Capítulo 3: Júlia

14 de junho, 23h30

Hoje, mais uma vez, ele apareceu. Rafael, com aquele sorriso que poderia derreter até o gelo mais frio. Entrou no salão segurando o capacete de moto e uma sacola de pão fresco, como sempre faz. Disse que veio “dar um trato” no cabelo, mas eu sabia que era só uma desculpa.

Não consigo evitar. Meu coração dispara toda vez que ele entra pela porta. É ridículo, eu sei. Quantos meses já se passaram desde que comecei a cortar o cabelo dele? Desde a primeira vez, aquele homem mexeu comigo.

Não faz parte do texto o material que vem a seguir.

(* ===== verification/AdminRoutes.v ===== *)
(** * The routes of the role family

    Each route of the roles and of the role mappings that [register] lists
    ([internal/admin/router.go]) as the handler behind the guard it is
    registered under.  A route is the method and the pattern that selected
    it; the selection itself is [net/http]'s. *)

From Stdlib Require Import String Ascii ZArith Lia.
From stdpp Require Import base numbers list sorting strings gmap.
From S2P Require Import Prelude GoText JavaMap Json Model Runtime Roles Token AuthStore Httpx DeviceStore Handler AdminAuth AdminRoles AdminMappings.

Local Open Scope Z_scope.

Module AdminRoutes.
Import Model Store Httpx Json Handler AdminAuth AdminRoles AdminMappings.

(** Whose roles a route is about: the realm's, or one client's. *)
Inductive owner := OfRealm | OfClient.

(** The three composite listings. *)
Inductive composites := AllComposites | RealmComposites | ClientComposites.

Definition composites_filter (c : composites) : option (Role -> Request -> bool) :=
  match c with
  | AllComposites => None
  | RealmComposites => Some onlyRealmRoles
  | ClientComposites => Some onlyThisClientsRoles
  end.

(** Roles by name, under the realm or a client. *)
Inductive role_route :=
| ListRoles | ReadRole | CreateRole | UpdateRole | DeleteRole
| ReadComposites (c : composites) | AddCompositesR | RemoveCompositesR
| RoleUsers | RoleGroups.

(** Roles by id. *)
Inductive id_route :=
| ReadByID | UpdateByID | DeleteByID | CompositesByID (c : composites) | AddByID | RemoveByID.

(** The mappings of a holder. *)
Inductive mapping_route :=
| AllMappings
| DirectMappings (o : owner) | AvailableMappings (o : owner) | CompositeMappings (o : owner)
| AssignMappings (o : owner) | RemoveMappings (o : owner).

Inductive route :=
| ByName (o : owner) (x : role_route)
| ByID (x : id_route)
| OfUser (x : mapping_route)
| OfGroup (x : mapping_route).

Definition readRoles (o : owner) : list string :=
  match o with OfRealm => realmRolesReadRoles | OfClient => clientRolesReadRoles end.
Definition manageRole (o : owner) : string :=
  match o with OfRealm => "manage-realm" | OfClient => "manage-clients" end.

Section routes.
Context `{Jo : Jose} {St : Type}
  `{!RealmRepo St, !ClientRepo St, !KeyManager St, RoleTable St, !ClientScopeRepo St, !UserRepo St, !SessionRepo St,
    !GroupRepo St, !RoleAdminRepo St}.
Context (issuerBase : string) (lower : string -> string) (now : Z).
#[local] Abbreviation HS := (H St).
#[local] Abbreviation guard := (guard issuerBase now).
#[local] Abbreviation guardAny := (guardAny issuerBase now).
#[local] Abbreviation guardAnyAndAny := (guardAnyAndAny issuerBase now).
#[local] Abbreviation guardByRoleContainer := (guardByRoleContainer issuerBase now).

Definition locator (o : owner) : Request -> reqContext -> HS Role :=
  match o with OfRealm => realmRole | OfClient => clientRoleLocator end.

Definition serve_role (o : owner) (x : role_route) : Request -> HS unit :=
  match x with
  | ListRoles => guardAny (readRoles o) (match o with OfRealm => listRealmRoles lower | OfClient => listClientRoles lower end)
  | ReadRole => guardAny (readRoles o) (match o with OfRealm => readRealmRole | OfClient => readClientRole end)
  | CreateRole => guard (manageRole o)
      (match o with OfRealm => createRealmRole issuerBase | OfClient => createClientRole issuerBase end)
  | UpdateRole => guard (manageRole o) (match o with OfRealm => updateRealmRole | OfClient => updateClientRole end)
  | DeleteRole => guard (manageRole o) (match o with OfRealm => deleteRealmRole | OfClient => deleteClientRole end)
  | ReadComposites c => guardAny (readRoles o) (listComposites (locator o) (composites_filter c))
  | AddCompositesR => guard (manageRole o) (addComposites (locator o))
  | RemoveCompositesR => guard (manageRole o) (removeComposites (locator o))
  | RoleUsers => guardAnyAndAny (readRoles o) usersReadRoles (roleUsers (locator o))
  | RoleGroups => guardAny (readRoles o) (roleGroups (locator o))
  end.

Definition serve_id (x : id_route) : Request -> HS unit :=
  let reads := guardByRoleContainer realmRolesReadRoles clientRolesReadRoles in
  let writes := guardByRoleContainer [manageRole OfRealm] [manageRole OfClient] in
  match x with
  | ReadByID => reads readRoleByID
  | UpdateByID => writes updateRoleByID
  | DeleteByID => writes deleteRoleByID
  | CompositesByID c => reads (compositesByID (composites_filter c))
  | AddByID => writes addCompositesByID
  | RemoveByID => writes removeCompositesByID
  end.

Definition serve_user (x : mapping_route) : Request -> HS unit :=
  let subject := guardUserSubject issuerBase now in
  let client := guardUserSubjectClient issuerBase now in
  match x with
  | AllMappings => subject userMappingsReadRoles allMappings
  | DirectMappings OfRealm => subject userMappingsReadRoles listRealmMappings
  | AvailableMappings OfRealm => subject userMappingsReadRoles availableRealmMappings
  | CompositeMappings OfRealm => subject userMappingsReadRoles compositeRealmMappings
  | AssignMappings OfRealm => subject userMappingsWriteRoles assignRealmMappings
  | RemoveMappings OfRealm => subject userMappingsWriteRoles removeRealmMappings
  | DirectMappings OfClient => client userMappingsReadRoles listClientMappings
  | AvailableMappings OfClient => client userMappingsReadRoles availableClientMappings
  | CompositeMappings OfClient => client userMappingsReadRoles compositeClientMappings
  | AssignMappings OfClient => client userMappingsWriteRoles assignClientMappings
  | RemoveMappings OfClient => client userMappingsWriteRoles removeClientMappings
  end.

Definition serve_group (x : mapping_route) : Request -> HS unit :=
  let group := guardGroup issuerBase now in
  let client := guardGroupClient issuerBase now in
  match x with
  | AllMappings => group userMappingsReadRoles allGroupMappings
  | DirectMappings OfRealm => group userMappingsReadRoles listGroupRealmMappings
  | AvailableMappings OfRealm => group userMappingsReadRoles availableGroupRealmMappings
  | CompositeMappings OfRealm => group userMappingsReadRoles compositeGroupRealmMappings
  | AssignMappings OfRealm => group userMappingsWriteRoles assignGroupRealmMappings
  | RemoveMappings OfRealm => group userMappingsWriteRoles removeGroupRealmMappings
  | DirectMappings OfClient => client userMappingsReadRoles listGroupClientMappings
  | AvailableMappings OfClient => client userMappingsReadRoles availableGroupClientMappings
  | CompositeMappings OfClient => client userMappingsReadRoles compositeGroupClientMappings
  | AssignMappings OfClient => client userMappingsWriteRoles assignGroupClientMappings
  | RemoveMappings OfClient => client userMappingsWriteRoles removeGroupClientMappings
  end.

Definition serve (x : route) : Request -> HS unit :=
  match x with
  | ByName o x => serve_role o x
  | ByID x => serve_id x
  | OfUser x => serve_user x
  | OfGroup x => serve_group x
  end.

End routes.

End AdminRoutes.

Ele sempre faz perguntas sobre meu dia, ri das minhas piadas bobas e, às vezes, até traz café. É como se o salão ficasse mais quente, mais vivo, quando ele está lá.


17 de junho, 01h10

Hoje, decidi que vou contar a verdade. Não aguento mais esse nó no peito, essa expectativa toda vez que ele aparece. Quero dizer a Rafael o que sinto, mesmo que isso signifique me expor, mesmo que ele não sinta o mesmo.

“Você é tão corajosa, Júlia”, me disse Marlene, minha colega de trabalho, quando confessei a ela meus planos. Será que sou mesmo?


18 de junho, 21h45

O salão estava vazio quando Rafael chegou. Eu pedi para Marlene sair mais cedo, porque sabia que precisava de privacidade.

Enquanto cortava o cabelo dele, minhas mãos tremiam. Tentei disfarçar, falando sobre banalidades: o clima, o trânsito, o jogo de futebol da noite passada. Rafael, como sempre, foi simpático e envolvente.

Quando terminei, respirei fundo.

“Rafael, posso te falar uma coisa?”

“Claro, Júlia. O que foi?”

Olhei nos olhos dele e, pela primeira vez, senti que era agora ou nunca.

“Eu gosto de você.” Minha voz saiu mais firme do que eu esperava. “Não só como cliente, mas... como pessoa. Eu gosto mesmo de você.”

O silêncio que veio em seguida foi como um balde de água fria. Rafael desviou o olhar e coçou a nuca, claramente desconfortável.

“Júlia... você é incrível, sério. Mas eu não vejo você dessa forma.”


18 de junho, 23h10

Quando Rafael saiu do salão, a realidade bateu como um soco no estômago. Por mais que eu tenha tentado me preparar para a rejeição, doeu. Doeu mais do que eu imaginava.

Passei horas sentada na cadeira em frente ao espelho, olhando para mim mesma. Pensando em tudo o que eu queria ouvir e que não veio. Pensando no vazio que ele deixou ao ir embora.

Mas, enquanto encarava meu reflexo, algo mudou.

“Júlia, você é incrível”, repeti, dessa vez para mim mesma. Ele estava certo. Eu sou incrível. E o amor que eu queria de Rafael talvez não fosse para mim. Mas isso não significa que não sou digna de amor.


19 de junho, 00h30

Escrevo agora, com o coração mais leve. O amor que não veio de Rafael é o amor que vou cultivar em mim.

Porque, no final das contas, ninguém pode me amar mais do que eu mesma. E isso já é o suficiente.